Five things a CEO needs to know about big dataI spend a lot of time talking to companies about big data and data science. Many conversations are with people at the CxO level (CEO’s, COO’s, CFO’s, etc etc) and usually revolve around basic discussions of big data and data analytics.   One of the things that has surprised me a little from these discussions is that these CxO level people have the same basic questions about big data.
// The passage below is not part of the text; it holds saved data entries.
(** X20.  The declared types lose nothing.  On a message whose fields
    have the declared types, the handler as it runs on the data of the
    message does what the handler on typed messages does. *)
Theorem onmessage_typed (ex : Exchange) (m : gmap string jsval) (msg : RelayMessage) :
  typed_message m = Some msg →
  Untyped.onmessage ex (JObj m) = Some (onmessage ex (Some msg)).
Proof.
  unfold typed_message. intros Hm.
  destruct (as_optional as_string (m !! "state")) as [st|] eqn:Hst; [|done].
  destruct (as_optional as_string (m !! "error")) as [err|] eqn:Herr; [|done].
  destruct (as_optional as_string (m !! "error_description")) as [desc|] eqn:Hdesc; [|done].
  destruct (as_optional as_vp_token (m !! "vp_token")) as [vp|] eqn:Hvp; [|done].
  destruct (as_optional as_array (m !! "smart_artifacts")) as [sa|] eqn:Hsa; [|done].
  injection Hm as <-.
  apply as_optional_inv in Hst, Herr, Hdesc, Hvp, Hsa.
  unfold Untyped.onmessage, onmessage, get_prop.
  cbn [truthy negb orb msg_state msg_error msg_error_description msg_vp_token
       msg_smart_artifacts].
  (* the state *)
  destruct st as [st|].
  2: { by destruct Hst as [->| ->]. }
  destruct Hst as (v & -> & _ & Hv). destruct v; try done. injection Hv as ->.
  cbn [default from_option id ZTWRFlow.is_string].
  destruct (String.eqb_spec st (ex_state ex)) as [->|Hne]; [|done]. cbn [negb].
  (* the error *)
  destruct err as [[|c e]|].
  - destruct Herr as (v & -> & _ & Hv). destruct v; try done. injection Hv as ->.
    cbn [default from_option id truthy str_truthy].
    destruct vp as [VP|], sa as [l|].
    + destruct Hvp as (v & -> & _ & Hv). destruct Hsa as (w & -> & _ & Hw).
      destruct v as [| | | | | |props]; try done. destruct w as [| | | | |l'|]; try done.
      injection Hw as ->. cbn [default from_option id truthy andb].
      rewrite Hv. destruct (ex_rehydrate ex); [|done].
      by rewrite (rehydrate_typed props l VP (ex_state ex) Hv).
    + destruct Hvp as (v & -> & _ & Hv). destruct v as [| | | | | |props]; try done.
      by destruct Hsa as [->| ->].
    + by destruct Hvp as [->| ->].
    + by destruct Hvp as [->| ->].
  - destruct Herr as (v & -> & _ & Hv). destruct v; try done. injection Hv as ->.
    cbn [default from_option id truthy str_truthy].
    destruct desc as [d|].
    + destruct Hdesc as (v & -> & _ & Hv). destruct v; try done. by injection Hv as ->.
    + by destruct Hdesc as [->| ->].
  - assert (Hfalsy : truthy (default JUndef (m !! "error")) = false)
      by (by destruct Herr as [->| ->]).
    rewrite Hfalsy.
    destruct vp as [VP|], sa as [l|].
    + destruct Hvp as (v & -> & _ & Hv). destruct Hsa as (w & -> & _ & Hw).
      destruct v as [| | | | | |props]; try done. destruct w as [| | | | |l'|]; try done.
      injection Hw as ->. cbn [default from_option id truthy andb].
      rewrite Hv. destruct (ex_rehydrate ex); [|done].
      by rewrite (rehydrate_typed props l VP (ex_state ex) Hv).
    + destruct Hvp as (v & -> & _ & Hv). destruct v as [| | | | | |props]; try done.
      by destruct Hsa as [->| ->].
    + by destruct Hvp as [->| ->].
    + by destruct Hvp as [->| ->].
Qed.

Lemma onmessage_typed_witness :
  Untyped.onmessage Demo.pending
    (Demo.obj [("state", JStr Samples.state);
               ("vp_token", Demo.obj [("coverage-1", JArr [Demo.obj [("artifact", JNum 0 0)]])]);
               ("smart_artifacts", JArr [Artifact fhir_resource Samples.coverage])])
  = Some (onmessage Demo.pending (Some (Demo.success Samples.coverage))).
Proof.
  apply (onmessage_typed Demo.pending). vm_compute. reflexivity.
Defined.

(** *** A result that is not of the declared type *)









(* --------------------------------------------------------------------- *)
(** ** The requester page: handleCheckin *)
(* --------------------------------------------------------------------- *)

Section HandleCheckin.
Import RequesterApp.








End HandleCheckin.

(** Storage frame. Of the requests [main.go] handles itself, only a POST
    to [/election] or to [/election/{id}] can write an election: every
    other one leaves the storage as it found it and makes no call of
    [PutElection], be it a read, a render, the scan form or the home page. *)
Theorem only_document_posts_write (sh : StudioHandler) (r : Request)
    (st : World DB C) :
  scan_upload r = false ->
  Method r <> "POST" \/ post_route (Path r) = None ->
  edb (serve sh r st) = edb st
  /\ forall er res, ~ In (EvPutElection er res) (log (serve sh r st)).
Proof.
  intros Hscan Hnot.
  assert (Hq : quiet (fresh st) (serve sh r st)).
  { unfold serve, ServeHTTP.
    destruct (dbfactory (dbs sh)) as [e|]; [apply quiet_response|].
    unfold post_route in Hnot. unfold scan_upload in Hscan.
    destruct (String.eqb (Path r) "/election").
    { destruct (String.eqb (Method r) "POST") eqn:Hm.
      - apply String.eqb_eq in Hm. destruct Hnot as [Hnot|Hnot]; [contradiction|discriminate].
      - apply quiet_response. }
    destruct (docPathRe (Path r)) as [el|].
    { destruct (ParseInt el) as [id|]; [|apply quiet_response].
      destruct (String.eqb (Method r) "GET"); [apply quiet_handleElectionDocGET|].
      destruct (String.eqb (Method r) "POST") eqn:Hm.
      - apply String.eqb_eq in Hm. destruct Hnot as [Hnot|Hnot]; [contradiction|discriminate].
      - apply quiet_response. }
    destruct (pdfPathRe (Path r)) as [el|].
    { pose proof (quiet_getPdf sh el (fresh st)) as H0.
      destruct (getPdf sh el (fresh st)) as [o st0]. cbn [snd] in H0.
      eapply quiet_step; [apply quiet_respond|exact H0]. }
    destruct (bubblesPathRe (Path r)) as [el|].
    { pose proof (quiet_getPdf sh el (fresh st)) as H0.
      destruct (getPdf sh el (fresh st)) as [o st0]. cbn [snd] in H0.
      eapply quiet_step; [apply quiet_respond|exact H0]. }
    destruct (pngPathRe (Path r)) as [el|].
    { pose proof (quiet_getPng sh el (fresh st)) as H0.
      destruct (getPng sh el (fresh st)) as [o st0]. cbn [snd] in H0.
      eapply quiet_step; [apply quiet_respond|exact H0]. }
    destruct (scanPathRe (Path r)) as [el|].
    { destruct (String.eqb (Method r) "POST"); [discriminate Hscan|].
      destruct (ParseInt el) as [id|]; [|apply quiet_response].
      eapply quiet_step; [apply quiet_Write|apply quiet_Header_Set]. }
    apply quiet_response. }
  destruct Hq as [Hedb Hlog]. split; [exact Hedb|].
  intros er res Hin. exact (Hlog er res Hin).
Qed.

End Frame.

(* ===================================================================== *)
(** ** Further properties of the read path                                *)
(* ===================================================================== *)

Section Read_path.

Context {DB : Type} `{!electionAppDB DB} `{!Externals}.

(** With the reference cache, an update is seen by the reads that spell
    the id as the update did. After a POST to [/election/{id}] answered
    200, a request for the PDF, the bubbles or the PNG under the same id
    string misses the cache, fetches the record the storage now holds,
    calls the draw backend once with that record's data, and is answered
    from that render. *)
Theorem fresh_render_for_same_spelling (sh : StudioHandler) (r r2 : Request)
    (st : World DB Lru.t) (el : string) (id : Z) (er : electionRecord)
    (bothob : DrawBothOb) :
  dbfactory (dbs sh) = None ->
  Method r = "POST" ->
  docPathRe (Path r) = Some el ->
  Status (w (serve sh r st)) = Some 200 ->
  ParseInt el = Some id ->
  GetElection id (edb (serve sh r st)) = Ok er ->
  draw (drawBackend sh) (Data er) = Ok bothob ->
  (forall ctype part,
     artifact_route (Path r2) = Some (el, ctype, part) ->
     w (serve sh r2 (serve sh r st)) =
       {| ContentType := Some ctype; Status := Some 200;
          Written := [Bytes (part bothob)] |}
     /\ filter is_render (log (serve sh r2 (serve sh r st)))
        = [EvDraw (drawBackend sh) (Data er)])
  /\
  (forall pngbytes,
     pngPathRe (Path r2) = Some el ->
     pdftopng (Pdf bothob) = Ok pngbytes ->
     w (serve sh r2 (serve sh r st)) =
       {| ContentType := Some "image/png"; Status := Some 200;
          Written := [Bytes pngbytes] |}
     /\ filter is_render (log (serve sh r2 (serve sh r st)))
        = [EvDraw (drawBackend sh) (Data er)]).
Proof.
  intros Hdb Hm Hre H200 Hid Her Hdraw.
  pose proof (serve_post_200 sh r st el Hdb Hm Hre H200) as Hcache.
  destruct (Lru_get_after_invalidate el (cache st)) as [Hmiss_png Hmiss].
  cbn zeta in Hmiss_png, Hmiss. rewrite <- Hcache in Hmiss_png, Hmiss.
  split.
  - intros ctype part Hroute.
    rewrite (serve_artifact_route _ _ _ _ _ _ Hdb Hroute).
    rewrite (getPdf_miss _ _ _ _ _ _ _ Hmiss Hid Her Hdraw). split; reflexivity.
  - intros pngbytes Hroute Hconv.
    rewrite (serve_png_route _ _ _ _ Hdb Hroute).
    rewrite (getPng_miss _ _ _ _ _ _ _ _ _ Hmiss_png Hmiss Hid Her Hdraw Hconv).
    split; reflexivity.
Qed.

End Read_path.

Section Read_path_any_cache.

Context {DB C : Type} `{!electionAppDB DB} `{!Cache C} `{!Externals}.

(** The PNG preview is cached on its own, under the id string with [.png]
    appended: when that key is in the cache, a request for
    [/election/{id}.png] is answered with the cached bytes, and the log of
    the request holds that one lookup and the response. *)
Theorem png_hit_bypass (sh : StudioHandler) (r : Request) (st : World DB C)
    (el pngbytes : string) (c' : C) :
  dbfactory (dbs sh) = None ->
  pngPathRe (Path r) = Some el ->
  Get (el ++ ".png") (cache st) = (Some (VBytes pngbytes), c') ->
  serve sh r st =
  reply 200 "image/png" (Bytes pngbytes) [EvCacheGet (el ++ ".png")] (edb st) c'.
Proof.
  intros Hdb Hroute Hget.
  rewrite (serve_png_route _ _ _ _ Hdb Hroute), (getPng_hit _ _ _ _ _ Hget).
  reflexivity.
Qed.

(** A GET of [/election/{id}] is answered 200 with the stored data as it
    is, or 400 with the text [no item] when the storage returns an error;
    it changes neither storage nor cache and asks for no identity. *)
Theorem read_raw_document (sh : StudioHandler) (r : Request) (st : World DB C)
    (el : string) (id : Z) :
  dbfactory (dbs sh) = None ->
  Method r = "GET" ->
  docPathRe (Path r) = Some el ->
  ParseInt el = Some id ->
  serve sh r st =
  match GetElection id (edb st) with
  | Ok er =>
      reply 200 "application/json" (Bytes (Data er)) [EvGetElection id]
        (edb st) (cache st)
  | Err _ =>
      reply 400 "text/plain" (Bytes "no item") [EvGetElection id]
        (edb st) (cache st)
  end.
Proof.
  intros Hdb Hm Hre Hid.
  rewrite (serve_doc_GET sh r st el id Hdb Hm Hre Hid).
  apply handleElectionDocGET_run.
Qed.

End Read_path_any_cache.

(* ===================================================================== *)
(** ** The type assertions of [getPdf] and [getPng] hold                  *)
(* ===================================================================== *)

Section Key_scheme.

Context {DB : Type} `{!electionAppDB DB} `{!Externals}.

Lemma all_digits_png (el : string) : all_digits (el ++ ".png") = false.
Proof.
  induction el as [|c el IH]; [reflexivity|].
  change (String c el ++ ".png") with (String c (el ++ ".png")).
  cbn [all_digits]. rewrite IH. apply andb_false_r.
Qed.

Lemma span_digits_all_digits (s d r : string) :
  span_digits s = (d, r) -> all_digits d = true.
Proof.
  revert d r. induction s as [|c s IH]; intros d r Hspan; cbn [span_digits] in Hspan.
  - injection Hspan as <- <-. reflexivity.
  - destruct (is_digit c) eqn:Hc.
    + destruct (span_digits s) as [d' r']. injection Hspan as <- <-.
      cbn [all_digits]. rewrite Hc. exact (IH _ _ eq_refl).
    + injection Hspan as <- <-. reflexivity.
Qed.

(** The group a path pattern captures is a string of digits. *)
Lemma match_election_digits (suffix path el : string) :
  match_election suffix path = Some el -> all_digits el = true.
Proof.
  unfold match_election.
  destruct (strip_prefix "/election/" path) as [rest|]; [|discriminate].
  destruct (span_digits rest) as [d r] eqn:Hspan.
  destruct d as [|c d]; [discriminate|].
  destruct (String.eqb r suffix); [|discriminate].
  intros [= <-]. exact (span_digits_all_digits _ _ _ Hspan).
Qed.

Lemma In_without (k : string) (e : Lru.entry) (es : list Lru.entry) :
  In e (Lru.without k es) -> In e es.
Proof.
  unfold Lru.without. rewrite <- !list_elem_of_In. intros [_ Hin]%list_elem_of_filter.
  exact Hin.
Qed.

Lemma In_evict (excess : Z) (e : Lru.entry) (es : list Lru.entry) :
  In e (Lru.evict excess es) -> In e es.
Proof.
  revert excess. induction es as [|e0 es IH]; intros excess; cbn [Lru.evict]; [auto|].
  destruct (0 <? excess); [|auto]. intros Hin. right. exact (IH _ Hin).
Qed.

Lemma find_some_entry (k : string) (es : list Lru.entry) (e : Lru.entry) :
  Lru.find k es = Some e -> In e es /\ Lru.key e = k.
Proof.
  unfold Lru.find. intros [Hin Hk]%find_some. apply String.eqb_eq in Hk. auto.
Qed.

Lemma well_keyed_get (k : string) (c : Lru.t) :
  well_keyed c ->
  well_keyed (snd (Get k c))
  /\ match fst (Get k c) with
     | Some (VDrawBothOb _) => all_digits k = true
     | Some (VBytes _) => all_digits k = false
     | None => True
     end.
Proof.
  intros Hc. cbn [Get Lru.cache]. unfold Lru.get.
  destruct (Lru.find k (Lru.entries c)) as [e|] eqn:Hfind; cbn [fst snd].
  - destruct (find_some_entry _ _ _ Hfind) as [Hin <-]. split.
    + intros e' [<-|Hin']; [exact (Hc _ Hin)|].
      exact (Hc _ (In_without _ _ _ Hin')).
    + exact (Hc _ Hin).
  - split; [exact Hc|exact I].
Qed.

Lemma well_keyed_put (k : string) (v : CacheValue) (size : Z) (c : Lru.t) :
  well_keyed c ->
  match v with
  | VDrawBothOb _ => all_digits k = true
  | VBytes _ => all_digits k = false
  end ->
  well_keyed (Put k v size c).
Proof.
  intros Hc Hv e [<-|Hin]; [exact Hv|].
  apply in_rev, In_evict in Hin. rewrite <- in_rev in Hin.
  exact (Hc _ (In_without _ _ _ Hin)).
Qed.

Lemma well_keyed_invalidate (k : string) (c : Lru.t) :
  well_keyed c -> well_keyed (Invalidate k c).
Proof.
  intros Hc e Hin. exact (Hc _ (In_without _ _ _ Hin)).
Qed.

Lemma sound_emit (e : Event) (st0 st : World DB Lru.t) :
  e <> EvPanic -> sound st0 st -> sound st0 (emit e st).
Proof.
  intros He [Hc Hl]. split; [exact Hc|]. cbn. intros Hin.
  apply in_app_or in Hin as [Hin|[Hin|[]]]; [auto|congruence].
Qed.

Lemma sound_set_w (rw : ResponseWriter) (st0 st : World DB Lru.t) :
  sound st0 st -> sound st0 (set_w rw st).
Proof. intros Hs. exact Hs. Qed.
Those of us who are consultants and practitioners within the big data space like to wax poetic about big data and data science like to think that ‘this time is different’ and that big data is really going to change things for the better for any company.   While that may be the case, there are still some very basic questions that need to be answered within every organization before any major investment is made. The questions that I hear most from CxO level people can be categorized into the following types of questions:

  1. What is it?
  2. Why do we care?
  3. How is this different than {insert name of previous approach here}?
  4. What is this going to cost?
  5. Who is going to manage this?

All valid questions and all questions that should be expected when any major initiatives are being discussed. Additionally, these questions shouldn’t come as any surprise to anyone that’s been around CxO level folks before…but they often come as a surprise to many technical people because many think that big data ‘just makes sense’ and should be implemented immediately. The problem with this line of thinking is that it is the exact same type of thinking that has led organizations down many other non-fruitful paths in the past.

For example, I can think back to my early days in telecom and remember my very first job out of college. I was a software tester working on a new hardware platform that was being designed / built to offload data traffic from the public telephone network (PSTN) onto an ATM network. This was cutting edge stuff at the time during the late 1990’s when getting online meant to connect your modem to the PSTN.   The market research had been performed to show that a need existed for this and many discussions where held with technical people at many different telecom service companies. Everything looked great for this particular company until the time came to sell the product.  The CxO level people at these telecom companies were basically asking the questions I’ve listed above…and the answers weren’t compelling enough to warrant an investment in this new, unproven technology.  Sadly, the company I worked for shut down this particular product line after finding no real interest in the product.

Some of you may be thinking that my example is quite different than big data, Sure, there are proven examples of big data initiatives bringing fantastic rewards for organizations – but there are also many other examples of big data initiative failures so it makes sense that companies are cautious when it comes to new technology /initiatives.

When it comes to your big data initiatives, can you answer the above five questions for your organization?

  • Ethan Stewart

    Interesting article, it’s good seeing the other side! I guess every new technology at one point were confronted to this kind of questions. I believe, it highlights the importance for companies to work on their communication and how they sell their product.

    As much as the Cloud seems to “makes sense” now I guess it faced the same questions. That would be interesting to see if company answer those five questions when selling a product!